(Stored data entries)
......

Lemma parent_children (c h : Z) :
  1 <= c -> (parent c = h <-> c = 2 * h + 1 \/ c = 2 * h + 2).
Proof.
  intros H. rewrite parent_div by exact H.
  pose proof (Z.div_mod (c - 1) 2 ltac:(lia)).
  pose proof (Z.mod_pos_bound (c - 1) 2 ltac:(lia)). lia.
Qed.

Lemma vget_vset (A : Type) (d : A) (v : list A) (k k' : Z) (x : A) :
  0 <= k < Z.of_nat (length v) -> 0 <= k' ->
  vget d (vset v k x) k' = if decide (k' = k) then x else vget d v k'.
Proof.
  intros Hk Hk'. destruct (decide (k' = k)) as [-> | Hne].
  - apply vget_vset_eq. exact Hk.
  - apply vget_vset_ne; lia.
Qed.

Lemma vget_any (A : Type) (d1 d2 : A) (v : list A) (k : Z) :
  0 <= k < Z.of_nat (length v) -> vget d1 v k = vget d2 v k.
Proof.
  intros H. unfold vget.
  destruct (v !! Z.to_nat k) as [x |] eqn:E; [reflexivity |].
  apply lookup_ge_None in E. lia.
Qed.

Section HeapFacts.
Context {A : Type} (comp : A -> A -> bool) (ok : A -> Prop) (d : A).
Hypothesis comp_asym : forall a b, comp a b = true -> comp b a = false.
Hypothesis comp_ntrans :
  forall a b c, ok b -> comp a b = false -> comp b c = false -> comp a c = false.

(** [__push_heap] fills the hole: the result is a heap. *)
Lemma push_heap_loop_heap (len : Z) (value : A) (n : nat) (first : list A) (h : Z) :
  holeUp comp ok d first len h value ->
  h < Z.of_nat n ->
  let r := PriorityQueue.push_heap_loop comp n first h 0 value in
  heapUpto comp d len r
  /\ length r = length first
  /\ (forall i, 0 <= i < len -> ok (vget d r i))
  /\ (forall i, len <= i -> vget d r i = vget d first i).
Proof.
  revert first h. induction n as [|n IH]; intros first h Hup Hn; [destruct Hup; lia |].
  destruct Hup as (Hh & Hlen & Hv & Hok & Ha & Hb & Hc).
  cbn [PriorityQueue.push_heap_loop]. fold (parent h).
  destruct ((0 <? h) && comp (vget value first (parent h)) value) eqn:Hcond.
  - apply andb_prop in Hcond. destruct Hcond as [Hpos Hcmp].
    apply Z.ltb_lt in Hpos.
    pose proof (parent_bounds h ltac:(lia)) as Hp.
    rewrite (vget_any _ value d) by lia.
    rewrite (vget_any _ value d) in Hcmp by lia.
    set (p := parent h) in *.
    assert (Hvp : comp value (vget d first p) = false) by (apply comp_asym; exact Hcmp).
    assert (Hokp : ok (vget d first p)) by (apply Hok; lia).
    destruct (IH (vset first h (vget d first p)) p) as (R1 & R2 & R3 & R4).
    + unfold holeUp. rewrite vset_length.
      split; [lia | split; [lia | split; [exact Hv |]]].
      split; [| split; [| split]].
      * intros i Hi Hne. rewrite vget_vset by lia.
        destruct (decide (i = h)); [exact Hokp | apply Hok; lia].
      * intros i Hi Hne Hpne.
        pose proof (parent_bounds i ltac:(lia)) as Hpi.
        rewrite !vget_vset by lia.
        destruct (decide (parent i = h)) as [E1 | E1], (decide (i = h)) as [E2 | E2].
        -- subst i. lia.
        -- apply Hc; [lia | lia | exact E1].
        -- subst i. contradiction.
        -- apply Ha; lia.
      * intros c Hc1 Hc2. rewrite vget_vset by lia.
        destruct (decide (c = h)) as [-> | E]; [exact Hvp |].
        apply (comp_ntrans _ (vget d first p)); [exact Hokp | exact Hvp |].
        rewrite <- Hc2. apply Ha; [lia | exact E | rewrite Hc2; lia].
      * intros Hp1 c Hc1 Hc2.
        pose proof (parent_bounds p ltac:(lia)) as Hpp.
        rewrite !vget_vset by lia.
        destruct (decide (parent p = h)); [lia |].
        destruct (decide (c = h)) as [-> | E].
        -- apply Ha; lia.
        -- apply (comp_ntrans _ (vget d first p)); [exact Hokp | apply Ha; lia |].
           rewrite <- Hc2. apply Ha; [lia | exact E | rewrite Hc2; lia].
    + lia.
    + rewrite vset_length in R2.
      split; [exact R1 | split; [exact R2 | split; [exact R3 |]]].
      intros i Hi. rewrite R4 by exact Hi. rewrite vget_vset by lia.
      destruct (decide (i = h)); [lia | reflexivity].
  - split; [| split; [apply vset_length | split]].
    + intros i Hi.
      pose proof (parent_bounds i ltac:(lia)) as Hpi.
      rewrite !vget_vset by lia.
      destruct (decide (parent i = h)) as [E1 | E1], (decide (i = h)) as [E2 | E2].
      * subst i. lia.
      * apply Hb; [lia | exact E1].
      * subst i.
        destruct (Z.ltb_spec 0 h) as [Hpos | Hpos]; [| lia].
        cbn [andb] in Hcond.
        rewrite (vget_any _ value d) in Hcond by lia. exact Hcond.
      * apply Ha; lia.
    + intros i Hi. rewrite vget_vset by lia.
      destruct (decide (i = h)); [exact Hv | apply Hok; lia].
    + intros i Hi. rewrite vget_vset by lia.
      destruct (decide (i = h)); [lia | reflexivity].
Qed.
(** ** systems/relics.js *)

(** A relic with the capabilities the board and the opponent consult.  The
    capabilities the engine never calls ([getWordHealthPercentDamage],
    [getWordIsUnblockable], [getWordAcceptedHealing], [getWordReplacement])
    are left out. *)
Record Relic := mkRelic {
  name : string;
  wordList : list string;
  assignedOnly : bool;
  getWordScoreMult : string -> Q;
  getWordScoreAdditive : string -> Q;
  getWordVulnerabilityMult : string -> Q;
  getRequiredRackLetters : option ascii
}.

Module Relics.
(** [isWordInList(word)] *)
Definition isWordInList (wl : list string) (word : string) : bool :=
  bool_decide (strToLowerCase word ∈ wl).

(** The base class: every capability has its neutral default. *)
Definition base (n : string) (wl : list string) : Relic :=
  {| name := n;
     wordList := map strToLowerCase wl;
     assignedOnly := false;
     getWordScoreMult := fun _ => 1%Q;
     getWordScoreAdditive := fun _ => 0%Q;
     getWordVulnerabilityMult := fun _ => 1%Q;
     getRequiredRackLetters := None |}.

Definition withScoreMult (f : string -> Q) (r : Relic) : Relic :=
  {| name := name r; wordList := wordList r; assignedOnly := assignedOnly r;
     getWordScoreMult := f;
     getWordScoreAdditive := getWordScoreAdditive r;
     getWordVulnerabilityMult := getWordVulnerabilityMult r;
     getRequiredRackLetters := getRequiredRackLetters r |}.

(** [word.toLowerCase().startsWith(c)] *)
Definition startsWith (c : ascii) (word : string) : bool :=
  match chars (strToLowerCase word) with
  | c' :: _ => bool_decide (c' = c)
  | [] => false
  end.

Definition Rock : Relic := base "Rock" ["rock"%string].

Definition Alpha : Relic :=
  withScoreMult (fun w => if startsWith "a" w then 2%Q else 1%Q)
                (base "Alpha" []).
(** ** ImageProcessorService: the errors of [processImage] *)

Section TidySteps.
Import ImageProcessorService Constants.

Lemma createError_classified type code details retryable :
  classified (_createError type code details retryable).
Proof. (split; [|split]); eexists; reflexivity. Qed.

Lemma plainError_wellFormed message : wellFormed (plainError message).
Proof. now right. Qed.

Lemma Tidy_ret {A} (a : A) : Tidy (ret a).
Proof. intros this w Hb. cbn. auto. Qed.

Lemma Tidy_throw {A} e : wellFormed e -> Tidy (@throw St A e).
Proof. intros He this w Hb. cbn. auto. Qed.

Lemma Tidy_now env : Tidy (now env).
Proof. intros this w Hb. cbn. auto. Qed.

Lemma Tidy_getApi : Tidy getApi.
Proof. intros this w Hb. cbn. auto. Qed.

Lemma Tidy_getCache : Tidy getCache.
Proof. intros this w Hb. cbn. auto. Qed.

Lemma Tidy_putCache m : Tidy (putCache m).
Proof. intros this w Hb. cbn. auto. Qed.

Lemma Tidy_readBlob env blob : Tidy (readBlob env blob).
Proof. intros this w Hb. cbn. auto. Qed.

Lemma Tidy_bind {A B} (m : M St A) (k : A -> M St B) :
  Tidy m -> (forall a, Tidy (k a)) -> Tidy (bind m k).
Proof.
  intros Hm Hk this w Hb. rewrite bind_run. specialize (Hm this w Hb).
  destruct (m (this, w)) as [[a|e|] [this1 w1]]; cbn [fst snd] in Hm |- *;
    try exact Hm.
  destruct Hm as [Hb1 _]. exact (Hk a this1 w1 Hb1).
Qed.

Lemma Tidy_tryCatch {A} (m : M St A) handler :
  Tidy m -> (forall e, wellFormed e -> Tidy (handler (Some e))) ->
  Tidy (tryCatch m handler).
Proof.
  intros Hm Hh this w Hb. unfold tryCatch. specialize (Hm this w Hb).
  destruct (m (this, w)) as [[a|e|] [this1 w1]]; cbn [fst snd] in Hm |- *.
  - exact Hm.
  - destruct Hm as [Hb1 He]. exact (Hh e He this1 w1 Hb1).
  - destruct Hm as [_ []].
Qed.

Lemma createCanvas_outcome width height :
  match CanvasUtility.createCanvas width height with
  | Return _ => True
  | Throw e => wellFormed e
  | ThrowUndefined => False
  end.
Proof.
  unfold CanvasUtility.createCanvas.
  match goal with
  | |- context [if ?b then _ else _] => destruct b
  end; [apply plainError_wellFormed | exact I].
Qed.

Lemma Tidy_resizeImage image maxWidth maxHeight :
  Tidy (call (CanvasUtility.resizeImage image maxWidth maxHeight)).
Proof.
  intros this w Hb. cbn [call fst snd]. split; [exact Hb|].
  unfold CanvasUtility.resizeImage.
  destruct image as [|img]; [apply plainError_wellFormed|].
  repeat (match goal with
          | |- context [if ?b then _ else _] => destruct b
          end; cbv beta iota zeta);
    first [apply createCanvas_outcome | apply plainError_wellFormed].
Qed.

Lemma Tidy_loadImage env dataUrl : Tidy (CanvasUtility.loadImage env dataUrl).
Proof.
  unfold CanvasUtility.loadImage.
  destruct (String.eqb dataUrl "");
    [apply Tidy_throw, plainError_wellFormed|].
  destruct (decodeImage env dataUrl);
    [apply Tidy_ret | apply Tidy_throw, plainError_wellFormed].
Qed.

Lemma Tidy_imageToBlob env canvas format quality :
  Tidy (CanvasUtility.imageToBlob env canvas format quality).
Proof.
  unfold CanvasUtility.imageToBlob.
  destruct (negb _); [apply Tidy_throw, plainError_wellFormed|].
  destruct (_ || _); [apply Tidy_throw, plainError_wellFormed|].
  destruct (canvasToBlob env canvas format quality);
    [apply Tidy_ret | apply Tidy_throw, plainError_wellFormed].
Qed.

Lemma Tidy_fileToDataUrl env file : Tidy (_fileToDataUrl env file).
Proof.
  unfold _fileToDataUrl. apply Tidy_bind; [apply Tidy_readBlob|].
  intros [dataUrl|]; [apply Tidy_ret|].
  apply Tidy_throw. left. apply createError_classified.
Qed.

Lemma Tidy_blobToDataUrl env blob : Tidy (blobToDataUrl env blob).
Proof.
  unfold blobToDataUrl. apply Tidy_bind; [apply Tidy_readBlob|].
  intros [dataUrl|]; [apply Tidy_ret|].
  apply Tidy_throw. left. apply createError_classified.
Qed.

Lemma Tidy_compressImage env imageFile image :
  Tidy (compressImage env imageFile image).
Proof.
  unfold compressImage. apply Tidy_tryCatch.
  - destruct (_ && _); [apply Tidy_ret|].
    apply Tidy_bind; [apply Tidy_resizeImage|]. intros canvas.
    apply Tidy_bind; [apply Tidy_imageToBlob|]. intros blob. apply Tidy_ret.
  - intros e He. cbn [messageIn].
    apply Tidy_bind; [intros this w Hb; cbn; auto|]. intros message.
    apply Tidy_throw. left. apply createError_classified.
Qed.

Lemma Tidy_prepareImageForApi env imageFile image :
  Tidy (_prepareImageForApi env imageFile image).
Proof.
  unfold _prepareImageForApi.
  destruct (_ || _); [apply Tidy_compressImage | apply Tidy_ret].
Qed.

(** With a budget of at least one attempt the API service throws only
    classified errors, and never [undefined]. *)
Lemma RemoveBgService_errors_classified env api imageBlob options w :
  1 <= RemoveBgService.maxRetries api ->
  match fst (RemoveBgService.removeBackground env api imageBlob options w) with
  | Return _ => True
  | Throw e => classified e
  | ThrowUndefined => False
  end.
Proof.
  intros Hpos. unfold RemoveBgService.removeBackground.
  destruct imageBlob as [| |blob]; cbn [fst].
  1,2: (split; [|split]); eexists; reflexivity.
  set (operation := fun k : nat => RemoveBgService.attemptPost _).
  unfold RemoveBgService._executeWithRetry.
  destruct (RemoveBgService_retryLoop_trace api operation
              (RemoveBgService.maxRetries api) 0 None [])
    as [j [_ [_ [_ [_ Hrun]]]]]; [lia | lia |].
  rewrite Hrun. cbn [run_outcome]. unfold operation.
  rewrite attemptPost_settle.
  destruct (RemoveBgService.attemptPost _) as [data|e|] eqn:Hpost; [exact I| |].
  - eapply attemptPost_classified; exact Hpost.
  - pose proof (attemptPost_settle
                  (httpPost env (w_requests w + j)
                     (RemoveBgService.endpoint api)
                     (RemoveBgService.buildFormData blob options))) as Hs.
    rewrite Hpost in Hs. discriminate.
Qed.

Lemma Tidy_removeBackground env imageBlob options :
  Tidy (removeBackground env imageBlob options).
Proof.
  intros this w Hb. unfold removeBackground. rewrite bind_run.
  cbn [getApi]. destruct (backgroundRemovalApi this) as [api|] eqn:Hapi.
  - rewrite bind_run. unfold invokeApi.
    pose proof (RemoveBgService_errors_classified env api
                  (RemoveBgService.ABlob imageBlob) (apiOptionsOf options)
                  (mkWorld (w_ticks w) (w_reads w) (S (w_invocations w))
                     (w_requests w) (w_sleeps w)) (Hb api Hapi)) as Hout.
    destruct (RemoveBgService.removeBackground _ _ _ _ _) as [[b|e|] w'];
      cbn [fst snd] in Hout |- *; [split; [exact Hb | exact I] | |].
    + split; [exact Hb | left; exact Hout].
    + destruct Hout.
  - cbn. split; [exact Hb | left; apply createError_classified].
Qed.

Lemma Tidy_cacheResult env cacheKey r : Tidy (_cacheResult env cacheKey r).
Proof.
  intros this w Hb. rewrite cacheResult_run. cbn [fst snd]. split; [|exact I].
  intros api Hapi. exact (Hb api Hapi).
Qed.

Lemma Tidy_getCachedResult env cacheKey : Tidy (_getCachedResult env cacheKey).
Proof.
  intros this w Hb. rewrite getCachedResult_run.
  destruct (cache_get cacheKey (cache this)); [|cbn; auto].
  destruct (_ <? _)%Z; cbn [fst snd]; split; try exact I; exact Hb.
Qed.

Lemma Tidy_processUncached env imageFile cacheKey startTime :
  Tidy (processUncached env imageFile cacheKey startTime).
Proof.
  unfold processUncached.
  apply Tidy_bind; [apply Tidy_fileToDataUrl|]. intros originalDataUrl.
  apply Tidy_bind; [apply Tidy_loadImage|]. intros originalImage.
  apply Tidy_bind; [apply Tidy_prepareImageForApi|]. intros imageBlob.
  apply Tidy_bind; [apply Tidy_removeBackground|]. intros extractedBlob.
  apply Tidy_bind; [apply Tidy_blobToDataUrl|]. intros finalDataUrl.
  apply Tidy_bind; [apply Tidy_loadImage|]. intros finalImage.
  apply Tidy_bind; [apply Tidy_now|]. intros now_.
  apply Tidy_bind; [apply Tidy_cacheResult|]. intros _. apply Tidy_ret.
Qed.

Lemma Tidy_processBody env imageFile startTime :
  Tidy (match imageFile with
        | NoFile | NotAFile =>
            throw (_createError PROCESSING_ERROR API_BAD_REQUEST
                     "Invalid image file provided" false)
        | AFile imageFile =>
            bind getApi (fun api =>
              match api with
              | None =>
                  throw (_createError API_ERROR API_SERVICE_UNAVAILABLE
                           "Background removal service not configured" false)
              | Some _ =>
                  bind (_getCachedResult env (_generateCacheKey imageFile))
                    (fun cachedResult =>
                       match cachedResult with
                       | Some cachedResult =>
                           bind (now env) (fun now_ =>
                             ret (mkResult (originalDataUrl cachedResult)
                                    (extractedDataUrl cachedResult)
                                    (width cachedResult) (height cachedResult)
                                    (now_ - startTime)%Z true))
                       | None =>
                           processUncached env imageFile
                             (_generateCacheKey imageFile) startTime
                       end)
              end)
        end).
Proof.
  destruct imageFile as [| |f].
  1,2: apply Tidy_throw; left; apply createError_classified.
  apply Tidy_bind; [apply Tidy_getApi|]. intros [api|].
  - apply Tidy_bind; [apply Tidy_getCachedResult|]. intros [cached|].
    + apply Tidy_bind; [apply Tidy_now|]. intros now_. apply Tidy_ret.
    + apply Tidy_processUncached.
  - apply Tidy_throw. left. apply createError_classified.
Qed.

(** X16. When the configured API service has a budget of at least one
    attempt, every error [processImage] throws, on any argument and in any
    environment, carries a non-empty type, a non-empty code and a
    [retryable] flag. *)
Theorem processImage_errors_classified env imageFile this w e s' :
  budgeted this ->
  processImage env imageFile (this, w) = (Throw e, s') ->
  classified e
  /\ truthy_str (err_type e) = true /\ truthy_str (err_code e) = true.
Proof.
  intros Hb. unfold processImage. rewrite bind_run. cbn [now].
  unfold tryCatch.
  match goal with
  | |- match ?m ?s with _ => _ end = _ -> _ =>
      pose proof (Tidy_processBody env imageFile (clock env (w_ticks w))
                    this (tick w) Hb) as Hbody;
      change s with (this, tick w);
      change m with
        (match imageFile with
         | NoFile | NotAFile =>
             throw (_createError PROCESSING_ERROR API_BAD_REQUEST
                      "Invalid image file provided" false)
         | AFile imageFile =>
             bind getApi (fun api =>
               match api with
               | None =>
                   throw (_createError API_ERROR API_SERVICE_UNAVAILABLE
                            "Background removal service not configured" false)
               | Some _ =>
                   bind (_getCachedResult env (_generateCacheKey imageFile))
                     (fun cachedResult =>
                        match cachedResult with
                        | Some cachedResult =>
                            bind (now env) (fun now_ =>
                              ret (mkResult (originalDataUrl cachedResult)
                                     (extractedDataUrl cachedResult)
                                     (width cachedResult)
                                     (height cachedResult)
                                     (now_ - clock env (w_ticks w))%Z true))
                        | None =>
                            processUncached env imageFile
                              (_generateCacheKey imageFile)
                              (clock env (w_ticks w))
                        end)
               end)
         end);
      destruct (m (this, tick w)) as [[r|e0|] s0]
  end; cbn [fst snd] in Hbody.
  - discriminate.
  - destruct Hbody as [_ He0]. cbn [rethrowClassified].
    destruct (truthy_str (err_type e0) && truthy_str (err_code e0)) eqn:Hcheck.
    + cbn [throw]. intros H. injection H as <- _.
      apply andb_true_iff in Hcheck. destruct Hcheck as [Ht Hc].
      split; [|auto]. destruct He0 as [He0|He0]; [exact He0|].
      rewrite He0 in Ht. discriminate.
    + cbn [throw]. intros H. injection H as <- _.
      split; [apply createError_classified|]. split; reflexivity.
  - destruct Hbody as [_ []].
Qed.
(** The argument of [get_shard_data]: [None] (also the default), an
    integer or a string. *)
Inductive shardnum_arg :=
  | PyNone
  | PyInt (z : Z)
  | PyStr (s : string).

(** [not shardnum]. *)
Definition falsy (v : shardnum_arg) : bool :=
  match v with
  | PyNone => true
  | PyInt z => bool_decide (z = 0%Z)
  | PyStr s => bool_decide (s = "")
  end.

(** [self.mapping.get(shardnum)]: the keys are strings, and no integer and
    no [None] equals a string. *)
Definition mapping_get (m : gmap string entry) (v : shardnum_arg) : option entry :=
  match v with
  | PyStr s => m !! s
  | _ => None
  end.

(** What [get_shard_data] returns: the mapping itself, or one of its two
    formatted messages, kept as the values the f-string interpolates. *)
Inductive shard_data :=
  | AllShardData (m : gmap string entry)
  | InvalidShardID (valid_ids : list string)
  | ShardInfo (shardnum : shardnum_arg) (data : entry).

Definition get_all_shard_data : M (gmap string entry) := gets mapping.

(** An entry is a dictionary with two keys, hence true: [not data] holds
    only for [None]. *)
Definition get_shard_data (shardnum : shardnum_arg) : M shard_data :=
  if falsy shardnum then m <- get_all_shard_data ;; ret (AllShardData m)
  else
    data <- gets (λ w, mapping_get (mapping w) shardnum) ;;
    match data with
    | None => ids <- get_shard_ids ;; ret (InvalidShardID ids)
    | Some d => ret (ShardInfo shardnum d)
    end.

(** [ShardHandler()]: the constructor, on a given disk. *)
Definition init (mf : option (gmap string entry)) (dir : option (gmap string text))
  : result unit * world :=
  (m <- load_map ;;
   modify (set_mapping m) ;;
   modify (set_last_char_position 0) ;;
   level <- find_highest_replication_level ;;
   modify (set_replication_level level)) (World ∅ 0 0 mf dir).

(** ** Notions of the specification and scenarios *)

(** The comprehension of the splitter, on naturals: [k] slices of length
    [base] from the start of [data]. *)
Definition even_slices (base : nat) (data : text) (k : nat) : list text :=
  (λ i, take base (drop (base * i) data)) <$> seq 0 k.

Definition txt (s : string) : text := list_ascii_of_string s.

(** A handler on an empty disk: no [mapping.json], no directory [data]. *)
Definition fresh : world := World ∅ 0 0 None None.

(** The world a computation leaves. *)
Definition after {A} (m : M A) (w : world) : world := (m w).2.

(** The content of the primary file of shard [i]. *)
Definition primary_file (w : world) (i : nat) : option text :=
  data_dir w ≫= (.!! (py_str i +:+ ".txt")).

(** The dataset as the specification defines it: the primary shards
    [0..n-1] concatenated in ascending numeric order of their ids. *)
Definition dataset (n : nat) (w : world) : option text :=
  (λ parts, concat parts) <$> mapM (primary_file w) (seq 0 n).

(** The names of the replica files on disk. *)
Definition replica_files (w : world) : list string :=
  match data_dir w with
  | Some fs => filter (λ name, has_dash name) ((map_to_list fs).*1)
  | None => []
  end.

(** The pieces [add_shard] and [remove_shard] write: their lines up to
    the call of the splitter. *)
Definition add_shard_pieces : M (list text) :=
  m <- load_map ;;
  modify (set_mapping m) ;;
  data <- load_data_from_shards ;;
  keys <- shard_keys ;;
  mx <- lift (nat_max keys) ;;
  lift (_generate_sharded_data (Z.of_nat (mx + 2)) data).

Definition remove_shard_pieces : M (list text) :=
  m <- load_map ;;
  modify (set_mapping m) ;;
  data <- load_data_from_shards ;;
  keys <- shard_keys ;;
  new_shard_num <- lift (nat_max keys) ;;
  lift (_generate_sharded_data (Z.of_nat new_shard_num) data).

(** A structural write that succeeds: [build_shards], [add_shard] or
    [remove_shard] takes the world [w] to [w'] and writes [pieces]. *)
Inductive structural_write : world → list text → world → Prop :=
  | write_build count data pieces w w' :
      _generate_sharded_data count data = Ok pieces →
      build_shards count data w = (Ok None, w') →
      structural_write w pieces w'
  | write_add pieces w w0 w' :
      add_shard_pieces w = (Ok pieces, w0) →
      add_shard w = (Ok tt, w') →
      structural_write w pieces w'
  | write_remove pieces w w0 w' :
      remove_shard_pieces w = (Ok pieces, w0) →
      remove_shard w = (Ok tt, w') →
      structural_write w pieces w'.

(** The number of characters of a list of pieces. *)
Definition total_length (pieces : list text) : Z :=
  Z.of_nat (length (concat pieces)).

(** The start that [_write_shard_mapping] gives an entry when the position
    is [pos]. *)
Definition start_after (pos : Z) : Z :=
  if decide (pos = 0%Z) then pos else (pos + 1)%Z.

(** The index as [_write_shard_mapping] fills it for [pieces]: entry [i]
    ends at the number of characters of the pieces [0..i] and starts from
    the number of characters before it. *)
Definition index_of_pieces (m : gmap string entry) (pieces : list text) : Prop :=
  ∀ i piece, pieces !! i = Some piece →
    m !! py_str i
    = Some (Entry (start_after (total_length (take i pieces)))
                  (total_length (take (S i) pieces))).

(** The +1-gap convention of the specification. *)
Definition gap_convention (m : gmap string entry) (pieces : list text) : Prop :=
  (∃ e0, m !! py_str 0 = Some e0 ∧ start e0 = 0%Z) ∧
  ∀ i piece, 1 ≤ i → pieces !! i = Some piece →
    ∃ prev cur,
      m !! py_str (i - 1) = Some prev ∧ m !! py_str i = Some cur ∧
      start cur = (end_ prev + 1)%Z ∧
      (end_ cur - start cur + 1)%Z = Z.of_nat (length piece).

(** A computation that leaves the mapping as it is. *)
Definition keeps_mapping {A} (m : M A) : Prop :=
  ∀ w, mapping (m w).2 = mapping w.

(** The scenario of the specification: ten characters in three shards. *)
Definition ten_chars : text := txt "abcdefghij".

(** Twenty-four characters in eleven shards: ids [0] to [10]. *)
Definition alphabet24 : text := txt "abcdefghijklmnopqrstuvwx".
Definition eleven_shards : world := after (build_shards 11 alphabet24) fresh.

(** Two shards with one level of replication. *)
Definition two_shards_one_level : world :=
  after (build_shards 2 (txt "abcd") ;; add_replication) fresh.

(** One shard with one and with two levels of replication. *)
Definition one_shard_one_level : world :=
  after (build_shards 1 (txt "ab") ;; add_replication) fresh.
Definition one_shard_two_levels : world :=
  after (build_shards 1 (txt "ab") ;; add_replication ;; add_replication) fresh.

(** The eleven shards above, each with a replica of level 1 that is a copy
    of its primary and has its primary's range: the disk of a handler with
    one level of replication, as the data model describes it. *)
Definition eleven_replicated_files : gmap string text :=
  list_to_map
    [("0.txt", txt "ab"); ("0-1.txt", txt "ab");
     ("1.txt", txt "cd"); ("1-1.txt", txt "cd");
     ("2.txt", txt "ef"); ("2-1.txt", txt "ef");
     ("3.txt", txt "gh"); ("3-1.txt", txt "gh");
     ("4.txt", txt "ij"); ("4-1.txt", txt "ij");
     ("5.txt", txt "kl"); ("5-1.txt", txt "kl");
     ("6.txt", txt "mn"); ("6-1.txt", txt "mn");
     ("7.txt", txt "op"); ("7-1.txt", txt "op");
     ("8.txt", txt "qr"); ("8-1.txt", txt "qr");
     ("9.txt", txt "st"); ("9-1.txt", txt "st");
     ("10.txt", txt "uvwx"); ("10-1.txt", txt "uvwx")].

Definition eleven_replicated_mapping : gmap string entry :=
  list_to_map
    [("0", Entry 0 2); ("0-1", Entry 0 2);
     ("1", Entry 3 4); ("1-1", Entry 3 4);
     ("2", Entry 5 6); ("2-1", Entry 5 6);
     ("3", Entry 7 8); ("3-1", Entry 7 8);
     ("4", Entry 9 10); ("4-1", Entry 9 10);
     ("5", Entry 11 12); ("5-1", Entry 11 12);
     ("6", Entry 13 14); ("6-1", Entry 13 14);
     ("7", Entry 15 16); ("7-1", Entry 15 16);
     ("8", Entry 17 18); ("8-1", Entry 17 18);
     ("9", Entry 19 20); ("9-1", Entry 19 20);
     ("10", Entry 21 24); ("10-1", Entry 21 24)].

Definition eleven_replicated : world :=
  World eleven_replicated_mapping 0 1
    (Some eleven_replicated_mapping) (Some eleven_replicated_files).

(** The order of [sorted]: [x <= y] on Python strings. *)
Definition str_le (x y : string) : Prop := String.leb x y = true.

(** A computation that leaves the component [f] of the world as it is,
    whether it returns or raises. *)
Definition preserves {A B} (f : world → B) (m : M A) : Prop :=
  ∀ w, f (m w).2 = f w.

(** A mutating method that returns normally takes [w] to [w']. *)
Inductive completes : world → world → Prop :=
  | completes_build_shards count data w w' :
      build_shards count data w = (Ok None, w') → completes w w'
  | completes_add_shard w w' :
      add_shard w = (Ok tt, w') → completes w w'
  | completes_remove_shard w w' :
      remove_shard w = (Ok tt, w') → completes w w'
  | completes_add_replication w w' :
      add_replication w = (Ok tt, w') → completes w w'
  | completes_remove_replication w w' :
      remove_replication w = (Ok tt, w') → completes w w'.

......

— Problem requirements —
Copy only the entries from the first line to the line with "heapUpto comp d len r", each exactly as it appears.

— Task output —
Lemma parent_children (c h : Z) :
  1 <= c -> (parent c = h <-> c = 2 * h + 1 \/ c = 2 * h + 2).
Proof.
  intros H. rewrite parent_div by exact H.
  pose proof (Z.div_mod (c - 1) 2 ltac:(lia)).
  pose proof (Z.mod_pos_bound (c - 1) 2 ltac:(lia)). lia.
Qed.

Lemma vget_vset (A : Type) (d : A) (v : list A) (k k' : Z) (x : A) :
  0 <= k < Z.of_nat (length v) -> 0 <= k' ->
  vget d (vset v k x) k' = if decide (k' = k) then x else vget d v k'.
Proof.
  intros Hk Hk'. destruct (decide (k' = k)) as [-> | Hne].
  - apply vget_vset_eq. exact Hk.
  - apply vget_vset_ne; lia.
Qed.

Lemma vget_any (A : Type) (d1 d2 : A) (v : list A) (k : Z) :
  0 <= k < Z.of_nat (length v) -> vget d1 v k = vget d2 v k.
Proof.
  intros H. unfold vget.
  destruct (v !! Z.to_nat k) as [x |] eqn:E; [reflexivity |].
  apply lookup_ge_None in E. lia.
Qed.

Section HeapFacts.
Context {A : Type} (comp : A -> A -> bool) (ok : A -> Prop) (d : A).
Hypothesis comp_asym : forall a b, comp a b = true -> comp b a = false.
Hypothesis comp_ntrans :
  forall a b c, ok b -> comp a b = false -> comp b c = false -> comp a c = false.

(** [__push_heap] fills the hole: the result is a heap. *)
Lemma push_heap_loop_heap (len : Z) (value : A) (n : nat) (first : list A) (h : Z) :
  holeUp comp ok d first len h value ->
  h < Z.of_nat n ->
  let r := PriorityQueue.push_heap_loop comp n first h 0 value in
  heapUpto comp d len r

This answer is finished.